The benchmark 10-year yield stabilized at 4.77% after peaking at 4.805% during New York trading, marking the highest point since early November 2023. U.S. equity futures also found some stability, with S&P 500 futures rising by 0.25% and Nasdaq 100 futures increasing by 0.5% early Tuesday in Asia.
The Nikkei fell by 1.5%, while stocks in Hong Kong, China, and Australia saw modest gains.
On Monday, the Nasdaq dropped by 0.4%, reaching a two-month low, while the S&P 500 managed to recover slightly from its own two-month low.
The U.S. dollar index reached its highest level in over two years on Monday but pulled back slightly following a Bloomberg News report indicating that the incoming Donald Trump administration was considering a gradual approach to tariffs rather than an abrupt one.

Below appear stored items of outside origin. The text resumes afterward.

(* ===== verification/Clients.v ===== *)
(** * Clients of the storage engine

    [BatchOperations] (src/storage/batch_ops.cpp), [CounterStore]
    (src/storage/counter_store.cpp), [ExpirationService] (src/ttl/expiration.cpp)
    and the sweeping loop of [ExpirationScheduler] (src/ttl/scheduler.cpp).
    Each holds a reference to the engine; the model passes the state of the
    engine through them.  Everything is stated and proved against the interface
    [Storage] with its laws, and holds of the engine as an instance. *)

From S2P Require Import Prelude CppStd Memory Table Scanner Engine.

Local Open Scope Z_scope.

Section Clients.
Context {S : Type} `{StorageLaws S}.

(** ** BatchOperations *)

Record BatchSetPair := mkPair { pair_key : string; pair_value : string }.

(** [clock i] is the reading of the clock at the [i]-th key. *)
Definition mget (clock : nat → time_point) (keys : list string) (s : S) : list (option string) :=
  imap (λ i key, st_get (clock i) key s) keys.

Definition mset (pairs : list BatchSetPair) (s : S) : S * nat :=
  foldl (λ '(s, written) pair,
    let '(s, ok) := st_set (pair_key pair) (pair_value pair) s in
    (s, if ok : bool then Datatypes.S written else written)) (s, 0%nat) pairs.

(** ** CounterStore *)

Definition parse_value (raw : option string) : Outcome Z :=
  match raw with
  | None => Ret 0
  | Some "" => Ret 0
  | Some r => stoll r
  end.

Definition format_value (v : Z) : string := to_string v.

Definition increment (now : time_point) (key : string) (delta : Z) (s : S) : Outcome (S * Z) :=
  current ← parse_value (st_get now key s);
  next ← checked64 (current + delta);
  Ret ((st_set key (format_value next) s).1, next).

Definition decrement (now : time_point) (key : string) (delta : Z) (s : S) : Outcome (S * Z) :=
  d ← checked64 (- delta);
  increment now key d s.

Definition read (now : time_point) (key : string) (s : S) : Outcome (option Z) :=
  match st_get now key s with
  | None => Ret None
  | Some raw => Some <$> parse_value (Some raw)
  end.

(** ** ExpirationService *)

Definition expire_after (now : time_point) (key : string) (ttl : Z) (s : S) : Outcome (S * bool) :=
  if negb (st_exists key s) then Ret (s, false) else st_set_ttl now key ttl s.

Definition expiration_is_expired (now : time_point) (key : string) (s : S) : bool := st_is_expired now key s.

Definition expiration_touch (now1 now2 : time_point) (key : string) (s : S) : Outcome S :=
  st_touch now1 now2 key s.

Definition active_ttl_keys (s : S) : nat := st_ttl_count s.

(** ** ExpirationScheduler *)

(** One iteration of [loop]: the sweep, and the count it logs when it removed
    something. *)
Definition sweep_iteration (clock : nat → time_point) (s : S) : S * option nat :=
  let before := st_count s in
  let s' := st_purge clock s in
  let after := st_count s' in
  (s', if decide (before = after) then None else Some (before - after)%nat).

(** ** Batches *)

(** The map after the pairs have been written in order. *)
Definition write_pairs (pairs : list BatchSetPair) (m : gmap string StorageEntry) :=
  foldl (λ m p, <[pair_key p := mkEntry (pair_value p) None]> m) m pairs.

Lemma mset_fold pairs s n :
  st_ok s →
  let '(s', written) :=
    foldl (λ '(s, written) pair,
      let '(s, ok) := st_set (pair_key pair) (pair_value pair) s in
      (s, if ok : bool then Datatypes.S written else written)) (s, n) pairs in
  st_ok s' ∧ written = (n + length pairs)%nat ∧ st_view s' = write_pairs pairs (st_view s).
Proof.
  revert s n. induction pairs as [|[k v] pairs IH]; intros s n Hok; cbn [foldl].
  { split_and!; [done|simpl; lia|done]. }
  pose proof (set_true k v s) as Ht. pose proof (set_view k v s Hok) as Hv.
  pose proof (set_ok k v s Hok) as Hok'. cbn [pair_key pair_value].
  destruct (st_set k v s) as [s1 b]. simpl in Ht, Hv, Hok'. subst b.
  specialize (IH s1 (Datatypes.S n) Hok'). case_match. destruct IH as (? & -> & ->).
  split_and!; [done|simpl; lia|]. unfold write_pairs. simpl. by rewrite Hv.
Qed.

(** The last pair with a given key decides what it reads as. *)
Lemma write_pairs_lookup pairs m k :
  write_pairs pairs m !! k =
  match list_find (λ p, pair_key p = k) (reverse pairs) with
  | Some (_, p) => Some (mkEntry (pair_value p) None)
  | None => m !! k
  end.
Proof.
  induction pairs as [|p pairs IH] using rev_ind; [done|]. unfold write_pairs in *.
  rewrite foldl_app, reverse_app. simpl. case_decide as Hk; [subst; by rewrite lookup_insert_eq|].
  rewrite lookup_insert_ne by done. rewrite IH. by destruct (list_find _ (reverse pairs)) as [[]|].
Qed.

(** [mset] writes every pair and reports as many; [mget] then gives, for each
    requested key in order, the value of the last pair with that key, and for the
    other keys what [get] gave before, whatever the clock reads. *)
Theorem mset_then_mget pairs keys clock s :
  st_ok s →
  let '(s', written) := mset pairs s in
  st_ok s' ∧ written = length pairs ∧
  mget clock keys s' =
  imap (λ i k, match list_find (λ p, pair_key p = k) (reverse pairs) with
               | Some (_, p) => Some (pair_value p)
               | None => st_get (clock i) k s
               end) keys.
Proof.
  intros Hok. pose proof (mset_fold pairs s 0 Hok) as Hm. unfold mset. case_match.
  destruct Hm as (Hok' & -> & Hv). split_and!; [done|done|]. unfold mget. apply imap_ext.
  intros i k _. simpl. rewrite !get_view, Hv, write_pairs_lookup by done.
  by destruct (list_find _ _) as [[]|].
Qed.

(** ** Counters *)

(** What a counter reads as: 0 for an absent, expired or empty value. *)
Lemma parse_value_format v : in_int64 v = true → parse_value (Some (to_string v)) ⇓ v.
Proof.
  intros Hv. unfold parse_value. pose proof (stoll_to_string v (proj1 (in_int64_spec v) Hv)) as Hs.
  by destruct (to_string v).
Qed.

(** [increment] on every branch.  A value that is no number throws
    [invalid_argument] (one out of range [out_of_range]); a sum outside 64 bits
    is undefined; otherwise the sum is returned and stored in decimal, without a
    deadline, and the other keys are untouched. *)
Theorem increment_spec now key delta s :
  st_ok s →
  match parse_value (live now (st_view s !! key)) with
  | Ret current =>
      if in_int64 (current + delta) then
        ∃ s', increment now key delta s ⇓ (s', current + delta) ∧ st_ok s' ∧
          st_view s' = <[key := mkEntry (to_string (current + delta)) None]> (st_view s)
      else increment now key delta s = Undefined
  | Throw e => increment now key delta s = Throw e
  | Undefined => False
  end.
Proof.
  intros Hok. unfold increment. rewrite get_view by done.
  destruct (parse_value _) as [cur|e|] eqn:Hp; msimp; [|done|].
  - unfold checked64. destruct (in_int64 _); msimp; [|done]. eexists. split; [done|].
    split; [by apply set_ok|by apply set_view].
  - unfold parse_value, stoll in Hp. repeat case_match; done.
Qed.

Lemma increment_stored now key v delta s :
  st_ok s → st_view s !! key = Some (mkEntry (to_string v) None) → in_int64 v = true →
  in_int64 (v + delta) = true →
  ∃ s', increment now key delta s ⇓ (s', v + delta) ∧ st_ok s' ∧
    st_view s' = <[key := mkEntry (to_string (v + delta)) None]> (st_view s).
Proof.
  intros Hok Hk Hv Hs. unfold increment. rewrite get_view, Hk by done. cbn [live expired expires_at value].
  rewrite (parse_value_format v) by done. msimp. unfold checked64. rewrite Hs. msimp.
  eexists. split; [done|]. split; [by apply set_ok|by apply set_view].
Qed.

(** A sequence of increments of one key, each at its own time. *)
Fixpoint increments (key : string) (ds : list (time_point * Z)) (s : S) : Outcome S :=
  match ds with
  | [] => Ret s
  | (now, d) :: ds' => '(s', _) ← increment now key d s; increments key ds' s'
  end.

Fixpoint sums_fit (v : Z) (ds : list (time_point * Z)) : bool :=
  match ds with
  | [] => true
  | (_, d) :: ds' => in_int64 (v + d) && sums_fit (v + d) ds'
  end.

Definition total (v : Z) (ds : list (time_point * Z)) : Z := foldl (λ v d, v + d.2) v ds.

Lemma increments_stored key ds s v :
  st_ok s → st_view s !! key = Some (mkEntry (to_string v) None) → in_int64 v = true →
  sums_fit v ds = true →
  ∃ s', increments key ds s ⇓ s' ∧ st_ok s' ∧ in_int64 (total v ds) = true ∧
    st_view s' = <[key := mkEntry (to_string (total v ds)) None]> (st_view s).
Proof.
  revert s v. induction ds as [|[now d] ds IH]; intros s v Hok Hk Hv Hfit; simpl in *.
  { exists s. split_and!; try done. symmetry. by apply insert_id. }
  bsimp. destruct (increment_stored now key v d s) as (s1 & -> & Hok1 & Hv1); try done. msimp.
  destruct (IH s1 (v + d)) as (s2 & -> & Hok2 & Hf & Hv2); try done.
  { by rewrite Hv1, lookup_insert_eq. }
  exists s2. split_and!; try done. rewrite Hv2, Hv1. by rewrite insert_insert_eq.
Qed.

(** A run of increments and decrements adds up: from an absent key, when every
    partial sum fits 64 bits, the counter holds and reads back as the sum,
    whatever the times of the operations, and no other key changes. *)
Theorem increments_add_up key ds s now0 d0 :
  st_ok s → st_view s !! key = None → sums_fit 0 ((now0, d0) :: ds) = true →
  ∃ s', increments key ((now0, d0) :: ds) s ⇓ s' ∧ st_ok s' ∧
    (∀ now, read now key s' ⇓ Some (total d0 ds)) ∧
    ∀ k, k ≠ key → st_view s' !! k = st_view s !! k.
Proof.
  intros Hok Hk Hfit. cbn [sums_fit] in Hfit. rewrite Z.add_0_l in Hfit.
  apply andb_true_iff in Hfit as [Hd0 Hfit].
  cbn [increments]. unfold increment at 1. rewrite get_view, Hk by done. cbn [live expired expires_at value].
  cbn [parse_value]. msimp. rewrite Z.add_0_l. unfold checked64. rewrite Hd0. msimp.
  destruct (increments_stored key ds (st_set key (format_value d0) s).1 d0)
    as (s' & -> & Hok' & Hf & Hv); try done.
  - by apply set_ok.
  - rewrite set_view by done. by rewrite lookup_insert_eq.
  - exists s'. split_and!; [done|done| |].
    + intros now. unfold read. rewrite get_view, Hv, lookup_insert_eq by done. cbn [live expired expires_at value].
      cbn match. by rewrite parse_value_format.
    + intros k Hne. rewrite Hv, set_view by done. by rewrite !lookup_insert_ne.
Qed.

(** ** Expiration *)

(** [expire_after] reports whether the key is stored, and [set_ttl]'s deadline
    is the only change it makes; an overflowing deadline is undefined. *)
Theorem expire_after_spec now key ttl s :
  st_ok s →
  match st_view s !! key with
  | None => expire_after now key ttl s ⇓ (s, false)
  | Some e =>
      match deadline now ttl with
      | Ret at_ => ∃ s', expire_after now key ttl s ⇓ (s', true) ∧ st_ok s' ∧
          st_view s' = <[key := mkEntry (value e) (Some at_)]> (st_view s)
      | _ => expire_after now key ttl s = Undefined
      end
  end.
Proof.
  intros Hok. unfold expire_after. rewrite exists_view by done.
  destruct (st_view s !! key) as [e|] eqn:He; [|done].
  rewrite bool_decide_true by eauto. simpl.
  destruct (set_ttl_present now key ttl s e Hok He) as (f & -> & Hf).
  pose proof (deadline_no_throw now ttl) as Hn.
  destruct (deadline now ttl) as [at_|ex|]; [|by destruct (Hn ex)|done]. msimp.
  destruct (Hf at_) as [Hok' Hv]. eexists. split_and!; [done|done|]. rewrite Hv.
  unfold retimed. apply map_eq. intros k. rewrite lookup_insert, lookup_alter.
  case_decide; subst; [by rewrite He|done].
Qed.

(** One iteration of the sweeping loop logs exactly the number of keys it
    removed, logs nothing when it removed none, and never touches a key without
    a deadline. *)
Theorem sweep_iteration_counts clock s :
  st_ok s →
  let '(s', logged) := sweep_iteration clock s in
  st_ok s' ∧
  (base.size (st_view s) = base.size (st_view s') + default 0 logged)%nat ∧
  (logged = None ↔ st_view s' = st_view s) ∧
  (∀ k e, st_view s !! k = Some e → expires_at e = None → st_view s' !! k = Some e).
Proof.
  intros Hok. pose proof (purge_ok clock s Hok) as Hok'.
  pose proof (purge_subset clock s Hok) as Hsub. pose proof (map_subseteq_size _ _ Hsub) as Hle.
  unfold sweep_iteration. rewrite !count_view by done. split; [done|]. split_and!.
  - case_decide; simpl; lia.
  - case_decide as Hc; split; try done.
    + intros _. apply map_subseteq_size_eq; [done|lia].
    + intros Heq. by rewrite Heq in Hc.
  - intros k e Hk He. apply purge_keeps; [done|done|]. intros i. unfold expired. by rewrite He.
Qed.

End Clients.

(** ** Witnesses: the clients over the engine *)

Section Witnesses.
#[local] Existing Instance HashTable.sum_hash.
#[local] Abbreviation small := StorageEngine.small.
#[local] Abbreviation timed := StorageEngine.timed.

Lemma mset_then_mget_witness :
  let '(s', written) := mset [mkPair "a" "1"; mkPair "b" "2"; mkPair "a" "3"] small in
  written = 3%nat ∧ mget (λ _, 0) ["a"; "b"; "c"] s' = [Some "3"; Some "2"; None].
Proof.
  pose proof (mset_then_mget [mkPair "a" "1"; mkPair "b" "2"; mkPair "a" "3"] ["a"; "b"; "c"]
    (λ _, 0) small StorageEngine.small_ok) as Hm.
  case_match. destruct Hm as (_ & -> & ->). split; reflexivity.
Defined.

(** The key has expired at time 60, so that counting restarts from zero. *)
Lemma increment_spec_witness :
  ∃ s', increment 60 "k" 5 timed ⇓ (s', 5) ∧
    st_view s' = <[ "k" := mkEntry "5" None]> (st_view timed).
Proof.
  pose proof (increment_spec 60 "k" 5 timed StorageEngine.timed_ok) as Hi.
  assert (live 60 (st_view timed !! "k") = None) as Hl by reflexivity.
  rewrite Hl in Hi. destruct Hi as (s' & Hs & _ & Hv). exists s'. split; [exact Hs|exact Hv].
Defined.

Lemma increments_add_up_witness :
  sums_fit 0 [(0, 5); (1, -2); (2, 7)] = true ∧
  ∃ s', increments "c" [(0, 5); (1, -2); (2, 7)] small ⇓ s' ∧ ∀ now, read now "c" s' ⇓ Some 10.
Proof.
  split; [reflexivity|].
  destruct (increments_add_up "c" [(1, -2); (2, 7)] small 0 5 StorageEngine.small_ok)
    as (s' & Hs & _ & Hr & _); [reflexivity..|].
  exists s'. split; [exact Hs|exact Hr].
Defined.

Lemma expire_after_spec_witness :
  expire_after 7 "absent" 3 timed ⇓ (timed, false) ∧
  ∃ s', expire_after 7 "k" 3 timed ⇓ (s', true) ∧
    st_view s' = <[ "k" := mkEntry "v" (Some 3000000007)]> (st_view timed).
Proof.
  split; [exact (expire_after_spec 7 "absent" 3 timed StorageEngine.timed_ok)|].
  pose proof (expire_after_spec 7 "k" 3 timed StorageEngine.timed_ok) as He.
  assert (st_view timed !! "k" = Some (mkEntry "v" (Some 50))) as Hk by reflexivity.
  rewrite Hk in He. assert (deadline 7 3 = Ret 3000000007) as Hd by reflexivity.
  rewrite Hd in He. destruct He as (s' & Hs & _ & Hv). exists s'. split; [exact Hs|exact Hv].
Defined.

Lemma sweep_iteration_counts_witness :
  let '(s', logged) := sweep_iteration (λ _, 60) timed in
  logged = Some 1%nat ∧ (base.size (st_view timed) = base.size (st_view s') + 1)%nat.
Proof.
  pose proof (sweep_iteration_counts (λ _, 60) timed StorageEngine.timed_ok) as Hs.
  assert ((sweep_iteration (λ _, 60) timed).2 = Some 1%nat) as Hl by (vm_compute; reflexivity).
  destruct (sweep_iteration (λ _, 60) timed) as [s' logged]. simpl in Hl. subst logged.
  destruct Hs as (_ & Hc & _). split; [reflexivity|exact Hc].
Defined.

End Witnesses.
Fixpoint turns p h : nat :=
  match p with
  | Done _ => 0
  | Do o next => let '(h', a) := HashTable.step h o in S (turns (next a) h')
  | Walk next => S (turns (next (HashTable.binding <$> HashTable.nodes h)) h)
  | Page c n pat next => S (turns (next (KeyScanner.scan h c n pat)) h)
  end.

Lemma solo_done n o h : solo n (Done o) h = (Done o, h).
Proof. induction n; [done|]. simpl. done. Qed.

Lemma solo_alone n p h : turns p h ≤ n → solo n p h = (Done (alone p h).2, (alone p h).1).
Proof.
  revert p h. induction n as [|n IH]; intros [o|o next|next|c m pat next] h; simpl; try (by rewrite ?solo_done);
    try (destruct (HashTable.step h o)); intros Hn; try lia; apply IH; lia.
Qed.

Lemma solo_S n p h : solo (S n) p h = let '(p', h') := solo n p h in turn p' h'.
Proof.
  revert p h. induction n as [|n IH]; intros p h; [simpl; by destruct (turn p h)|].
  cbn [solo] in *. destruct (turn p h) as [p1 h1]. apply IH.
Qed.

(** Several turns of one request in a row. *)
Lemma interleave_run n i schedule ps p h :
  ps !! i = Some p →
  interleave (replicate n i ++ schedule) ps h =
  let '(p', h') := solo n p h in interleave schedule (<[i := p']> ps) h'.
Proof.
  revert ps p h. induction n as [|n IH]; intros ps p h Hp; cbn [replicate app interleave solo];
    [by rewrite list_insert_id|].
  rewrite Hp. destruct (turn p h) as [p1 h1]. rewrite (IH _ p1) by (apply list_lookup_insert_eq; by eapply lookup_lt_Some).
  destruct (solo n p1 h1). by rewrite list_insert_insert_eq.
Qed.

(** ** Requests on keys *)

(** The key a call is about. *)
Definition op_key (o : HashTable.op) : option string :=
  match o with
  | HashTable.Insert k _ | HashTable.Find k | HashTable.Erase k | HashTable.Contains k => Some k
  | HashTable.Size | HashTable.Clear => None
  end.

(** A request whose calls are all about keys in [K]. *)
Inductive within K : prog A → Prop :=
| within_done o : within K (Done o)
| within_do o k next : op_key o = Some k → k ∈ K → (∀ a, within K (next a)) → within K (Do o next).

(** Two tables that hold the same entries for the keys in [K]. *)
Definition agree K h g : Prop := ∀ k, k ∈ K → HashTable.to_map h !! k = HashTable.to_map g !! k.

Lemma spec_step_key o k (m1 m2 : gmap string StorageEntry) :
  op_key o = Some k → m1 !! k = m2 !! k →
  (HashTable.spec_step m1 o).2 = (HashTable.spec_step m2 o).2 ∧
  (HashTable.spec_step m1 o).1 !! k = (HashTable.spec_step m2 o).1 !! k.
Proof.
  intros Hk Hm. destruct o; simplify_eq/=; rewrite ?Hm, ?lookup_insert_eq, ?lookup_delete_eq; done.
Qed.

Lemma spec_step_other o k k' (m : gmap string StorageEntry) :
  op_key o = Some k → k' ≠ k → (HashTable.spec_step m o).1 !! k' = m !! k'.
Proof. intros Hk Hne. destruct o; simplify_eq/=; rewrite ?lookup_insert_ne, ?lookup_delete_ne by done; done. Qed.

(** A call on tables that agree. *)
Lemma turn_agree K p h g :
  HashTable.wf h → HashTable.wf g → within K p → agree K h g →
  (turn p h).1 = (turn p g).1 ∧ within K (turn p h).1 ∧ HashTable.wf (turn p h).2 ∧ HashTable.wf (turn p g).2 ∧
  agree K (turn p h).2 (turn p g).2.
Proof.
  intros Hh Hg Hw Ha. destruct Hw as [o|o k next Hk HK Hn]; [cbn [turn fst snd]; split_and!; try done; constructor|]. cbn [turn].
  destruct (HashTable.step_simulates h o Hh) as (Hwh & Hmh & Hah), (HashTable.step_simulates g o Hg) as (Hwg & Hmg & Hag).
  destruct (spec_step_key o k _ _ Hk (Ha k HK)) as [Hans Hval]. rewrite <-Hah, <-Hag in Hans.
  destruct (HashTable.step h o) as [h1 a], (HashTable.step g o) as [g1 b]. cbn [fst snd] in *.
  clear Hah Hag. subst b.
  split_and!; [done|apply Hn|done|done|]. intros k' HK'. rewrite Hmh, Hmg. destruct (decide (k' = k)) as [->|Hne]; [done|].
  rewrite !(spec_step_other o k) by done. by apply Ha.
Qed.

(** A call leaves the other keys alone. *)
Lemma turn_frame K p h k :
  HashTable.wf h → within K p → k ∉ K →
  HashTable.wf (turn p h).2 ∧ HashTable.to_map (turn p h).2 !! k = HashTable.to_map h !! k.
Proof.
  intros Hh Hw HK. destruct Hw as [o|o k' next Hk HK' Hn]; [done|]. cbn [turn].
  destruct (HashTable.step_simulates h o Hh) as (Hwh & Hmh & _). destruct (HashTable.step h o) as [h1 a].
  cbn [fst snd] in *. split; [done|]. rewrite Hmh. apply (spec_step_other o k'); [done|]. by intros ->.
Qed.

(** ** Interleaving requests on different keys *)

Definition separate (Ks : list (gset string)) : Prop :=
  ∀ i j K L, Ks !! i = Some K → Ks !! j = Some L → i ≠ j → K ## L.

(** How often it is the turn of [i]. *)
Definition occurrences (i : nat) (schedule : list nat) : nat := length (filter (λ j, j = i) schedule).

Lemma separate_agree Ks i j K L p h g :
  separate Ks → Ks !! i = Some K → Ks !! j = Some L → i ≠ j → HashTable.wf h → within L p → agree K h g →
  agree K (turn p h).2 g.
Proof.
  intros Hs Hi Hj Hne Hh Hw Ha k HK. rewrite (proj2 (turn_frame L p h k Hh Hw ltac:(specialize (Hs i j K L Hi Hj Hne); set_solver))).
  by apply Ha.
Qed.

Market sentiment has been tense since a robust U.S. payrolls report led to rising yields and diminished expectations for Federal Reserve interest rate cuts. Investors are also concerned about the potential for inflation to rise due to the tariff, immigration, and tax policies of President-elect Donald Trump's administration.
The upcoming U.S. consumer price index report on Wednesday is critical, as any increase in the core rate exceeding the anticipated 0.2% could eliminate the possibility of easing monetary policy.
"The Fed has become more hawkish at this time," stated Peter Cardillo, chief market economist at Spartan Capital Securities in New York. He noted that "the Fed has adopted a more hawkish stance," and investors are contemplating that the U.S. may have reached the end of interest rate cuts for the time being, with markets currently pricing in only 29 basis points of cuts from the Fed this year.
CRUDE AWAKENING
A significant factor contributing to the current situation is the rise in oil prices, which have reached four-month highs due to indications of reduced shipments from Russia as the U.S. intensifies sanctions against the nation. Benchmark Brent futures have surged past their 200-day moving average, trading at $80.73 per barrel on Tuesday.
Interestingly, the turbulence in traditional financial markets has also affected cryptocurrencies, with Bitcoin, now just under $95,000, experiencing a nearly 7% decline over the past week.
In the foreign exchange market, the euro remained stable at $1.02475, close to the more than two-year low of $1.0177 it reached on Monday. The yen was quoted at 157.54 per dollar, slightly recovering from the near six-month low it hit last week.
The yen did not show significant movement following balanced comments from Bank of Japan Deputy Governor Ryozo Himino.
The dollar index, which gauges the U.S. currency against a selection of others, reached its highest level in over two years at 110.17 overnight, before settling at 109.62.
The fourth-quarter earnings season in the U.S. begins on Wednesday, with major banks such as Citi and JPMorgan Chase set to report their results.
Oliver Pursche, senior vice president and advisor for Wealthspire Advisors in Westport, Connecticut, noted, "The question investors are grappling with is what's more important - strong corporate earnings, which come from a strong economy, or lower inflation, which comes from a weaker economy," He added,
"Most investors would prefer a strong economy with slightly elevated inflation," he said.